Below the S-meter, which has a 0 - 10 dial and is not calibrated in S-steps according to international practice, are the slider controls for volume, bass and treble control. These sliders are susceptible to dirt and corrosion.
An LCD display indicates the frequency with an accuracy of 1 kHz, five small buttons let you select the frequency band. It should be noted that the shortwave range covers 1.6-26.1 MHz in the Professional version and goes up to 30 MHz in the unrestricted International version.
Directly below are the UP/DOWN buttons „SEARCH“ to tune the set, the number buttons for direct frequency entry, the buttons for the timer and memory functions, and the SCAN buttons to scanning the frequencies in the memory.
To tune the receiver , use the large tuning knob on the right face of the set (the display shows HA for manual tuning), SEARCH activates a station search on VHF and also long & mediumwaves (the display then shows AS for „Auto Search“), you can jump directly to the centre of a broadcast band or the lower limit of an amateur radio band with the M-BAND key. The input „6 1 5 5 FREQ/m-BAND“ makes the receiver jump directly to the known frequency of a station. Based on the input and the position of the decimal point, the satellite recognises whether it is a shortwave, mediumwave or FM frequency.
The satellite 400 has 24 memories that can be filled with stations from the entire frequency range. To prevent accidental overwriting of a memory channel, its contents can be checked by first pressing the channel number followed by the STATION key; the display shows the stored frequency or FREE in the case of an unoccupied memory channel.
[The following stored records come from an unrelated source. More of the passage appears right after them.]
Lemma move_groups_spec groups D gid r olds last cur cnt :
  NoDup olds → NoDup D → 0 ∉ D → departed groups olds ⊆ D → (∀ g, is_Some (groups !! g) → g ∉ D) →
  is_Some (groups !! gid) → moving (.∈ D) groups last cur →
  0 < r ≤ available (departed groups olds) last →
  ∃ last' cur' cnt', move_groups groups gid r olds last cur cnt = (last', cur', cnt')
  ∧ moving (.∈ D) groups last' cur'
  ∧ available D last' = available D last - r
  ∧ (∀ g, is_Some (groups !! g) → cnt' !! g = cnt !! g)
  ∧ count_shards gid cur' = count_shards gid cur + r
  ∧ (∀ g, is_Some (groups !! g) → g ≠ gid → count_shards g cur' = count_shards g cur).
Proof.
  intros Hnd HD H0 Hsub HgD Hgid. revert r last cur cnt.
  induction Hnd as [|old olds Hold _ IH]; intros r last cur cnt Hmov Hr.
  { unfold available in Hr. simpl in Hr. lia. }
  simpl. unfold departed in Hsub, Hr, IH. rewrite filter_cons in Hsub, Hr.
  destruct (groups !! old) as [v|] eqn:Ho.
  { rewrite decide_False in Hsub, Hr by done. by apply IH. }
  rewrite decide_True in Hsub, Hr by done.
  unfold available in Hr. simpl in Hr. fold (available (filter (λ g, groups !! g = None) olds) last) in Hr.
  assert (old ∈ D) as HoD by set_solver.
  destruct (move_shards_spec (.∈ D) groups old gid r last cur HoD H0 Hgid HgD Hmov) as
    (last1 & cur1 & Heq & Hm1 & Hc1 & Hd1 & Hg1 & Hs1); [lia|].
  rewrite Heq. set (m := Z.min r (count_shards old last)) in *.
  set (cnt1 := if _ =? _ then cnt else _).
  assert (∀ g, is_Some (groups !! g) → cnt1 !! g = cnt !! g) as Hcnt.
  { intros g Hg. unfold cnt1. destruct (_ =? _); [done|]. apply lookup_insert_ne. intros ->.
    rewrite Ho in Hg. by destruct Hg. }
  assert (available D last1 = available D last - m) as Hav.
  { apply (sumZ_update _ _ _ old); [done|done|done|]. intros y Hy Hne. by apply Hd1. }
  destruct (Z.eqb_spec (r - m) 0) as [Hz|Hz].
  - exists last1, cur1, cnt1. split_and!; [done|done|lia|done|lia|done].
  - destruct (IH ltac:(set_solver) (r - m) last1 cur1 cnt1) as
      (last' & cur' & cnt' & -> & Hm' & Ha' & Hc' & Hg' & Hs'); [done| |].
    + split; [lia|]. unfold available. rewrite (sumZ_ext _ (λ g, count_shards g last)).
      * unfold available in Hr. lia.
      * intros g Hg. apply Hd1; [set_solver|]. intros ->. apply list_elem_of_filter in Hg as [_ ?].
        contradiction.
    + exists last', cur', cnt'. split_and!; [done|done|lia| |lia|].
      * intros g Hg. by rewrite Hc', Hcnt.
      * intros g Hg Hne. by rewrite Hs', Hs1.
Qed.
To store a frequency, key in the memory number followed by STORE, the receiver will respond with STAT. followed by the memory number. To recall a stored frequency, entering the memory channel number followed by STATION is the correct way, to delete a channel, the channel number followed by FREE is entered, but usually the memory contents will simply be overwritten. With the „< SCAN >“ keys, the receiver jumps from one stored frequency to the next.
For SSB reception, the small button below the BFO control on the right face of the unit must be pressed, the BFO knob is used to adjust the pitch of the CW signal or, in the case of an SSB transmission, to regulate it until the Mickey Mouse language becomes intelligible, the pitch regulation is particularly demanding in the case of a musical performance…
The coaxial 75 Ohm antenna connector is also located on the right face of the unit, and the internal telescopic antenna is switched off when the antenna is plugged in. Outside Germany, the corresponding plugs might be hard to find, usually the connection cables fit radio/TV communal antenna systems.
In summary, the microprocessor-controlled Satellit 400 fulfils all the expectations that the listening community would have had of the Satellit 300. The robustly built shortwave receiver is a bit bulky for travelling, but thanks to its double conversion design it allows reliable shortwave reception and keeps unwanted mirror signals away. The high quality audio reproduction is characteristic for the sets of the Satellit series.
The Satellit 400 is rarely found on the used market. Sometimes it is worth investing a little more in a Satellit 700, which is more often found second-hand and also features automatic synchronous detection (ECSS) and RDS station identification in the FM broadcast band.
The set is equipped with semiconductors.